CUNNINGHAM BILL TO ENABLE BACHELOR DEGREE PROGRAMS AT COUNTY COLLEGES ADVANCES

Senator Sandra Bolden Cunningham, D-Hudson, listens to testimony during the Senate Budget and Appropriations Committee’s hearing on the FY 2011 Budget bills.

TRENTON – A bill sponsored by Senator Sandra B. Cunningham that would establish a process for a county college to offer a baccalaureate degree in the area of applied sciences was approved today by the Senate Higher Education Committee. Under the bill, the board of trustees of a county college may submit a proposal to the New Jersey Presidents’ Council for the establishment of a baccalaureate degree program in an applied sciences field in which a critical shortage of qualified labor exists, or is projected to exist, in the region.

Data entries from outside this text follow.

(* ===== verification/AppCalls.v ===== *)
(** Calls of the application, on the side of the stack thread:
    [handle_close_call], [handle_connect_call] and [handle_app_call] of
    [core.c]. *)
From S2P Require Import Prelude Protocol StaticArp Fifo CircularQueue N21Queue Mbuf RecvBuff SendBuff Stack StreamOps Timer TcpOptions TcpOut TcpIn Api.
#[local] Open Scope Z_scope.

Definition MAX_CLOSE_BATCH : Z := 5.
Definition MAX_CONNECT_BATCH : Z := 5.

Section AppCalls.
Context {HT : Type} `{!Config} `{!RteHash HT}.
Notation W := (world HT).

(** [fss] is the sequence number of the FIN.  A stream that is closed already,
    without having been reset, ends the process ([TRACE_ERR]). *)
Definition handle_close_call (p : ptr) : M W unit :=
  set_snd p (fun v => v <| fss := sb_next_seq (sndbuf v) |>);;
  s ← stream p;
  if have_reset s then
    if decide (state s <> TCP_ST_CLOSED) then
      set_stream p (fun s => s <| close_reason := TCP_RESET |> <| state := TCP_ST_CLOSED |>);;
      tcp_stream_destroy p
    else mret tt
  else if decide (state s <> TCP_ST_CLOSED) then
    (if decide (state s = TCP_ST_ESTABLISHED) then
       set_stream p (fun s => s <| state := TCP_ST_FIN_WAIT_1 |>)
     else when (bool_decide (state s = TCP_ST_CLOSE_WAIT))
            (set_stream p (fun s => s <| state := TCP_ST_LAST_ACK |>)));;
    control_queue_add p;; mret tt
  else throw Exit.

(** [i] is the socket the application connects.  Connecting without a bound
    address is not implemented ([TRACE_TODO]). *)
Definition handle_connect_call (i : nat) : M W unit :=
  k ← sock i;
  if bool_decide (sk_port k = INPORT_ANY) || bool_decide (sk_addr k = INADDR_ANY) then throw Exit else
  p ← tcp_stream_create (Some i) (sk_addr k) (sk_port k) (sk_daddr k) (sk_dport k) 0;
  set_snd p (fun v => v <| cwnd := 1 |>);;
  set_snd p (fun v => v <| ssthresh := mss v * 10 |>);;
  ha ← lift (get_dst_hwaddr cf_sarp (sk_daddr k));
  set_stream p (fun s => s <| dhw_addr := ha |>);;
  set_stream p (fun s => s <| state := TCP_ST_SYN_SENT |>);;
  control_queue_add p;; mret tt.

(** One round of each loop: whether a call was dequeued. *)
Definition close_one : M W bool :=
  w ← get;
  '(p, q) ← lift (streamq_dequeue (close_queue w));
  modify (fun w => w <| close_queue := q |>);;
  if decide (p = NULL) then mret false else handle_close_call p;; mret true.

Definition connect_one : M W bool :=
  w ← get;
  '(p, q) ← lift (streamq_dequeue (connect_queue w));
  modify (fun w => w <| connect_queue := q |>);;
  if decide (p = NULL) then mret false else handle_connect_call (ptr_socket p);; mret true.

(** [while (cnt < batch && (... = streamq_dequeue(...)) != NULL)]; [n] is
    [batch - cnt]. *)
Fixpoint while_one (n : nat) (m : M W bool) : M W unit :=
  match n with
  | O => mret tt
  | S n' => go ← m; if (go : bool) then while_one n' m else mret tt
  end.

Definition handle_app_call : M W unit :=
  while_one (Z.to_nat MAX_CLOSE_BATCH) close_one;;
  while_one (Z.to_nat MAX_CONNECT_BATCH) connect_one.
End AppCalls.
(* ===== verification/RedisClient.v ===== *)
(** The database client of the IoT server ([apps/redis/connect.c], [redis.c]): it
    keeps several numbered databases in one key space by putting the number before
    the key, and copies keys and values through arrays of fixed size.

    The redis server is a parameter, [RedisServer], with the documented behaviour of
    GET and SET as its laws, [RedisLaws].  Strings are lists of characters without
    the zero at the end; arrays are lists of characters. *)
From S2P Require Import Prelude Configuration ConfigurationCorrect.
#[local] Open Scope Z_scope.

Module Redis.

(** What [redisCommand] returns: nothing ([NULL]) when the connection is broken, or
    a reply by its [type]. *)
Inductive reply : Type := RString (s : list Z) | RNil | RStatus (s : list Z) | RError (s : list Z) | ROther.
Class RedisServer (DB : Type) : Type := {
  command_get : list Z -> DB -> option reply * DB;
  command_set : list Z -> list Z -> DB -> option reply * DB;
}.

(** ** C strings in arrays *)
Fixpoint c_string (a : list Z) : res (list Z) :=
  match a with
  | [] => Fault OutOfBounds
  | c :: a' => if decide (c = 0) then Ok [] else s ← c_string a'; Ok (c :: s)
  end.
Definition strcpy (dst src : list Z) : res (list Z) :=
  if decide (length src < length dst)%nat then Ok (src ++ 0 :: drop (S (length src)) dst) else Fault OutOfBounds.
Definition nil_string : list Z := [110; 105; 108].
Definition redirection : list Z := [114; 101; 100; 105; 114; 101; 99; 116; 105; 111; 110].
Definition MOVED : list Z := [77; 79; 86; 69; 68].

(** What follows the first [c] in a string: [strchr] and an increment. *)
Fixpoint after_char (c : Z) (s : list Z) : option (list Z) :=
  match s with [] => None | x :: s' => if decide (x = c) then Some s' else after_char c s' end.

(** The parts of a redirection are only looked at; the port is copied into an array
    of [sizeof(char * ) + 1] characters. *)
Definition __set_redirect (str : list Z) : res unit :=
  slot ← deref NullDeref (after_char 32 str);
  ip ← deref NullDeref (after_char 32 slot);
  port ← deref NullDeref (after_char 58 ip);
  strcpy (replicate 9 0) port;;
  Ok tt.

(** [sprintf] with %d. *)
Definition print_int (n : Z) : list Z := if decide (n < 0) then 45 :: decimal (- n) else decimal n.

(** [sprintf(localKey, "%d\b%s", dbnum, key)] on an array of 35 characters. *)
Definition local_key (dbnum : Z) (key : list Z) : res (list Z) :=
  let s := print_int dbnum ++ 8 :: key in
  if decide (length s < 35)%nat then Ok s else Fault OutOfBounds.

Section Client.
Context {DB : Type} `{!RedisServer DB}.

Definition redisCommand_get (key : list Z) : M DB reply := fun d =>
  let '(r, d) := command_get key d in (fun r => (r, d)) <$> deref NullDeref r.
Definition redisCommand_set (key value : list Z) : M DB reply := fun d =>
  let '(r, d) := command_set key value d in (fun r => (r, d)) <$> deref NullDeref r.

Definition __set_nodb (key value : list Z) : M DB Z :=
  r ← redisCommand_set key value;
  match r with
  | RString _ | RStatus _ => mret 0
  | RError s => when (bool_decide (take 5 s = MOVED)) (lift (__set_redirect s));; mret (-1)
  | RNil | ROther => mret (-1)
  end.
Definition __set_withdb (key value : list Z) (dbnum : Z) : M DB Z :=
  k ← lift (local_key dbnum key); __set_nodb k value.

(** The array [get_in_value] is an argument and a result. *)
Definition __get_nodb (key get_in_value : list Z) : M DB (Z * list Z) :=
  r ← redisCommand_get key;
  match r with
  | RString s => a ← lift (strcpy get_in_value s); mret (0, a)
  | RNil => a ← lift (strcpy get_in_value nil_string); mret (0, a)
  | RError s => if decide (take 5 s = MOVED) then a ← lift (strcpy get_in_value redirection); mret (-1, a)
                else mret (-1, get_in_value)
  | RStatus _ | ROther => mret (-1, get_in_value)
  end.
Definition __get_withdb (key get_in_value : list Z) (dbnum : Z) : M DB (Z * list Z) :=
  k ← lift (local_key dbnum key); __get_nodb k get_in_value.
End Client.

(** ** The documented behaviour of the server

    A reachable server that holds strings and evicts nothing: a finite map. *)
Class RedisLaws (DB : Type) `{!RedisServer DB} : Type := {
  stored : DB -> gmap (list Z) (list Z);
  command_get_law k d : command_get k d = (Some (match stored d !! k with Some v => RString v | None => RNil end), d);
  command_set_law k v d : exists s d', command_set k v d = (Some (RStatus s), d') /\ stored d' = <[k := v]> (stored d);
}.
End Redis.
Import Redis.

(** ** Strings in arrays *)

(** A string has no zero in it. *)
Definition is_string (s : list Z) : Prop := 0 ∉ s.

Lemma string_check s : bool_decide (0 ∉ s) = true -> is_string s.
Proof. apply bool_decide_eq_true_1. Qed.
Lemma c_string_app s a : is_string s -> c_string (s ++ 0 :: a) = Ok s.
Proof.
  unfold is_string. induction s as [|c s IH]; intros Hs; [done|]. cbn [app c_string].
  rewrite decide_False by set_solver. rewrite IH by set_solver. done.
Qed.
Lemma strcpy_string dst src : is_string src -> (length src < length dst)%nat ->
  exists a, strcpy dst src = Ok a /\ c_string a = Ok src /\ length a = length dst.
Proof.
  intros Hs Hl. unfold strcpy. rewrite decide_True by done. eexists. split; [done|]. split; [by apply c_string_app|].
  rewrite length_app. cbn [length]. rewrite length_drop. lia.
Qed.

(** ** The keys of different databases are different *)
Lemma digit_not_bs ds : forallb Configuration.isdigit ds = true -> 8 ∉ ds.
Proof. induction ds as [|c ds IH]; cbn [forallb]; [set_solver|]. intros [Hc Hd]%andb_true_iff. apply not_elem_of_cons. split; [|by apply IH]. by intros <-. Qed.

Lemma app_cons_inj (x : Z) l1 l2 k1 k2 : x ∉ l1 -> x ∉ l2 -> l1 ++ x :: k1 = l2 ++ x :: k2 -> l1 = l2 /\ k1 = k2.
Proof.
  revert l2. induction l1 as [|a l1 IH]; intros l2 H1 H2 E; destruct l2 as [|b l2]; cbn [app] in E.
  - split; [done | congruence].
  - injection E as -> _. by destruct H2; left.
  - injection E as -> _. by destruct H1; left.
  - injection E as -> E. apply not_elem_of_cons in H1 as [_ H1], H2 as [_ H2]. by destruct (IH l2 H1 H2 E) as [-> ->].
Qed.

Lemma print_nat n : 0 <= n -> print_int n = decimal n.
Proof. intros Hn. unfold print_int. by rewrite decide_False by lia. Qed.
Lemma local_key_eq n k s : local_key n k = Ok s -> s = print_int n ++ 8 :: k.
Proof. unfold local_key. case_decide; [by intros [= <-] | done]. Qed.
Lemma local_key_inj n k n' k' s : 0 <= n < 2 ^ 31 -> 0 <= n' < 2 ^ 31 ->
  local_key n k = Ok s -> local_key n' k' = Ok s -> n = n' /\ k = k'.
Proof.
  intros Hn Hn' H H'. apply local_key_eq in H, H'. subst s. rewrite !print_nat in H' by lia.
  destruct (decimal_ok n ltac:(lia)) as (Hv & Hd & _). destruct (decimal_ok n' ltac:(lia)) as (Hv' & Hd' & _).
  destruct (app_cons_inj 8 (decimal n) (decimal n') k k') as [E ->]; [by apply digit_not_bs.. | done|].
  split; [|done]. by rewrite <- Hv, <- Hv', E.
Qed.

(** The keys of sockets fit the array. *)
Lemma local_key_fits n i : 0 <= n < 2 ^ 31 -> 0 <= i < 2 ^ 31 -> exists s, local_key n (print_int i) = Ok s.
Proof.
  intros Hn Hi. destruct (decimal_ok n ltac:(lia)) as (_ & _ & _ & Hl). destruct (decimal_ok i ltac:(lia)) as (_ & _ & _ & Hl').
  unfold local_key. rewrite !print_nat, decide_True by (lia || (rewrite length_app; cbn [length]; lia)). by eexists.
Qed.

Section Laws.
Context {DB : Type} `{!RedisServer DB, !RedisLaws DB}.

(** The value of a key in a database, as the client shows it. *)
Definition shown (k : list Z) (d : DB) : list Z := default nil_string (stored d !! k).

Lemma get_run k arr d : is_string (shown k d) -> (length (shown k d) < length arr)%nat ->
  exists a, __get_nodb k arr d = Ok ((0, a), d) /\ c_string a = Ok (shown k d) /\ length a = length arr.
Proof.
  unfold shown, __get_nodb, redisCommand_get. intros Hs Hl. destruct (strcpy_string arr _ Hs Hl) as (a & Ha & Hc & Hla). exists a.
  split; [|done]. unfold mbind at 1, M_bind. rewrite command_get_law. cbn. destruct (stored d !! k); cbn in Ha; by rewrite Ha.
Qed.
Lemma set_run k v d : exists d', __set_nodb k v d = Ok (0, d') /\ stored d' = <[k := v]> (stored d).
Proof.
  destruct (command_set_law k v d) as (s & d' & He & Hs). exists d'. split; [|done].
  unfold __set_nodb, redisCommand_set, mbind, M_bind. by rewrite He.
Qed.

(** A lookup that goes through the array of the local key. *)
Lemma get_withdb_run n k s arr d : local_key n k = Ok s -> is_string (shown s d) -> (length (shown s d) < length arr)%nat ->
  exists a, __get_withdb k arr n d = Ok ((0, a), d) /\ c_string a = Ok (shown s d) /\ length a = length arr.
Proof. intros Hk Hs Hl. unfold __get_withdb. erewrite bind_ok by (by apply lift_ok). by apply get_run. Qed.
Lemma set_withdb_run n k s v d : local_key n k = Ok s ->
  exists d', __set_withdb k v n d = Ok (0, d') /\ stored d' = <[s := v]> (stored d).
Proof. intros Hk. unfold __set_withdb. erewrite bind_ok by (by apply lift_ok). apply set_run. Qed.
End Laws.

(** The numbered databases are separate.  Storing a value under a key of a
    database succeeds, and afterwards a look-up of any key in any database succeeds
    and gives this value for this key in this database, and for every other key, or
    the same key in another database, what it gave before: as long as keys fit the
    35 characters of the local array and values the array of the caller. *)
Theorem databases_separate {DB} `{!RedisServer DB, !RedisLaws DB} n k v s d n' k' s' arr :
  0 <= n < 2 ^ 31 -> 0 <= n' < 2 ^ 31 -> local_key n k = Ok s -> local_key n' k' = Ok s' ->
  is_string v -> (length v < length arr)%nat ->
  is_string (shown s' d) -> (length (shown s' d) < length arr)%nat ->
  exists d' a, __set_withdb k v n d = Ok (0, d') /\ __get_withdb k' arr n' d' = Ok ((0, a), d') /\
    c_string a = Ok (if decide ((n, k) = (n', k')) then v else shown s' d).
Proof.
  intros Hn Hn' Hk Hk' Hv Hlv Hs Hls. destruct (set_withdb_run n k s v d Hk) as (d' & Hset & Hd').
  assert (shown s' d' = if decide ((n, k) = (n', k')) then v else shown s' d) as Hsh.
  { unfold shown. rewrite Hd'. case_decide as E.
    - injection E as <- <-. rewrite Hk in Hk'. injection Hk' as <-. by rewrite lookup_insert_eq.
    - rewrite lookup_insert_ne; [done|]. intros <-. apply E. by destruct (local_key_inj n k n' k' s Hn Hn' Hk Hk') as [-> ->]. }
  destruct (get_withdb_run n' k' s' arr d' Hk') as (a & Ha & Hc & _); [by rewrite Hsh; case_decide.. |].
  exists d', a. by rewrite <- Hsh.
Qed.

(** *** A server that is a finite map *)
#[export] Instance map_server : RedisServer (gmap (list Z) (list Z)) := {|
  command_get k d := (Some (match d !! k with Some v => RString v | None => RNil end), d);
  command_set k v d := (Some (RStatus [79; 75]), <[k := v]> d);
|}.
#[export] Instance map_server_laws : RedisLaws (gmap (list Z) (list Z)).
Proof. refine {| stored d := d |}; [done|]. intros k v d. by eexists _, _. Defined.

Lemma databases_separate_witness :
  exists d' a, __set_withdb [55] [65; 66] 1 (∅ : gmap (list Z) (list Z)) = Ok (0, d') /\
    __get_withdb [55] (replicate 80 7) 2 d' = Ok ((0, a), d') /\ c_string a = Ok nil_string.
Proof.
  refine (databases_separate 1 [55] [65; 66] [49; 8; 55] (∅ : gmap (list Z) (list Z)) 2 [55] [50; 8; 55] (replicate 80 7) _ _ _ _ _ _ _ _);
    [lia | lia | reflexivity | reflexivity | by apply string_check | vm_compute; lia | by apply string_check | vm_compute; lia].
Defined.
(* ===== verification/Demo.v ===== *)
(** A small concrete stack thread: one listener on port 80, four sockets, two
    application threads, and the packets of a short connection.  The worlds
    below are obtained by running the model; the properties of the TCP layer
    are instantiated on them. *)
From S2P Require Import Prelude Protocol StaticArp Fifo CircularQueue N21Queue Mbuf RecvBuff SendBuff Stack StreamOps Timer TcpOptions TcpOut TcpIn Api.
#[local] Open Scope Z_scope.

Definition demo_config : Config :=
  {| cf_stack_id := 0; cf_stack_thread := 2; cf_app_thread := 2; cf_rcvbuf_size := 8192;
     cf_sndbuf_size := 8192; cf_max_concurrency := 4;
     cf_eths := [EthTable 0 (replicate 6 1) 167772161];
     cf_sarp := Sarp [ArpEntry 167772162 (2 ^ 32 - 1) (replicate 6 2) 0] 1 |}.
#[local] Existing Instance demo_config.

Definition demo_world : Type := world (gmap ipv4_5tuple ptr).

Definition demo_socket (i : Z) : socket_rec := Socket i SOCK_TYPE_UNUSED 255 0 0 NULL NULL 0 0 0 0.

(** Buffers 11 to 16 hold received packets, 21 to 24 are the driver's free
    ones. *)
Definition demo_heap : mheap :=
  MHeap (list_to_map ((fun p => (p, mbuf0)) <$> [11; 12; 13; 14; 15; 16; 21; 22; 23; 24])) [].

Definition world0 : demo_world :=
  World _ demo_heap ∅ ∅ ((demo_socket <$> [0; 1; 2]) ++
      [Socket 3 SOCK_TYPE_LISTENER 255 SOCK_OPT_ADDR_BIND Q_EPOLLIN NULL 900 (htons 80) 167772161 0 0]) [[0%nat; 1%nat]; [2%nat]] [2; 1]
    [Listener 3 80 (Some 3%nat) [n21q_init 2 8; n21q_init 2 8] 900 8] 0 [] [] []
    (sstreamq_init 8) (sstreamq_init 8) (streamq_init 2 8) (streamq_init 2 8) (streamq_init 2 8)
    (streamq_init 2 8) [1000; 1001] [901] [21; 22; 23; 24] [7000; 7001] [] [].

Definition peer_ip : iphdr := IpHdr 5 167772162 167772161 0 0.

(** A segment of the peer, with its options at [opt]. *)
Definition peer_segment (seq ack doff : Z) (fin syn rst isack : bool) (opt : list Z) : tcphdr :=
  TcpHdr (htons 4000) (htons 80) (htonl seq) (htonl ack) doff fin syn rst false isack (htons 500) opt.

(** Receive buffer [mb] at time [ts] with a segment of [len] payload bytes. *)
Definition receive (ts mb : Z) (h : tcphdr) (len : Z) (w : demo_world) : res (Z * demo_world) :=
  process_tcp_packet ts mb (replicate 6 2) peer_ip h (IP_HEADER_LEN + Z.shiftl (th_doff h) 2 + len) w.

(** The world after a run that ends. *)
Definition after {A} (r : res (A * demo_world)) (w : demo_world) : demo_world :=
  match r with Ok (_, w') => w' | Fault _ => w end.

(** Only the result of a run is evaluated to know that it ends. *)
Definition result {A W} (r : res (A * W)) : option A :=
  match r with Ok (a, _) => Some a | Fault _ => None end.

Lemma after_ok {A} (r : res (A * demo_world)) w a : result r = Some a -> r = Ok (a, after r w).
Proof. destruct r as [[]|]; simpl; [by intros [= ->] | done]. Qed.

Lemma same_chunks {HT} (w : world HT) l : w_chunks w = l -> w <| w_chunks := l |> = w.
Proof. destruct w. by intros <-. Qed.

Definition syn_segment : tcphdr := peer_segment 100 0 7 false true false false [2; 4; 5; 180; 1; 3; 3; 2].
Definition ack_segment : tcphdr := peer_segment 101 7001 5 false false false true [].

(** After the SYN; after the answer was sent; after the peer acknowledged it. *)
Definition world1 : demo_world := after (receive 10 11 syn_segment 0 world0) world0.
Definition world2 : demo_world := after (write_tcp_control_queue 11 world1) world1.
Definition world3 : demo_world := after (receive 12 12 ack_segment 0 world2) world2.

Definition demo_state (w : demo_world) : option tcp_state := state <$> w_streams w !! 1000.

Example demo_syn : demo_state world1 = Some TCP_ST_SYN_RCVD.
Proof. vm_compute. reflexivity. Qed.

(** The application sends two segments of 1000 and 900 bytes in buffers it
    allocated. *)
Definition app_send (mb len : Z) : M demo_world Z :=
  heap (store mb (fun m => m <| mbuf_state := MBUF_STATE_TALLOC |>));;
  _q_tcp_send 0 0 mb len 0.
Definition world4 : demo_world := after ((app_send 15 1000;; app_send 16 900) world3) world3.
Definition world5 : demo_world := after (flush_tcp_sending_buffer 1000 14 world4) world4.

(** Only the first fits the window. *)
Example demo_flush :
  length (w_sent world4) = 1%nat /\ pk_payload <$> w_sent world5 = [0; 1000].
Proof. vm_compute. done. Qed.

(** The peer resets the connection before the answer to its SYN was sent. *)
Definition rst_segment : tcphdr := peer_segment 101 7000 5 false false true true [].
Definition world1r : demo_world := after (receive 11 12 rst_segment 0 world1) world1.

Example demo_reset : demo_state world1r = None.
Proof. vm_compute. done. Qed.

“This legislation would radically change the face of higher education in New Jersey by enabling an affordable path to a bachelor’s degree at lower-tuition county colleges,” said Senator Cunningham (D-Hudson).  “Students would graduate with a diploma in a discipline in very high demand and embark on a successful career path that provides the necessary talent for the high tech industries our state attracts.  It makes sense for students, it makes sense for county colleges and it makes sense for New Jersey’s cutting edge industries and economic growth.”

Under the bill, S-2535, the New Jersey Presidents’ Council would be directed to review the proposal and notify the board of trustees of any deficiencies in writing, and the council would be required to provide the board of trustees with an opportunity to correct the deficiencies.  The Council would forward the proposal, with its recommendation for approval or disapproval of the proposal, to the Secretary of Higher Education and the secretary would be directed to provide the county college with a written determination on the approval or disapproval of the proposal.  The bill would provide that the establishment of a baccalaureate degree program by a county college be dependent upon the county college receiving accreditation for the program by the appropriate accrediting body.  A county college may offer no more than three baccalaureate degree programs through the bill’s provisions.

Seven years following the establishment of a baccalaureate degree program, the board of trustees of the county college would be required to submit a report to the secretary, the Governor, and to the Legislature on the implementation and impact of its baccalaureate program. The secretary would then make a recommendation to the Governor and to the Legislature on the advisability of continuing the program.

Approved 3-1, the bill next heads to the Senate floor for further consideration.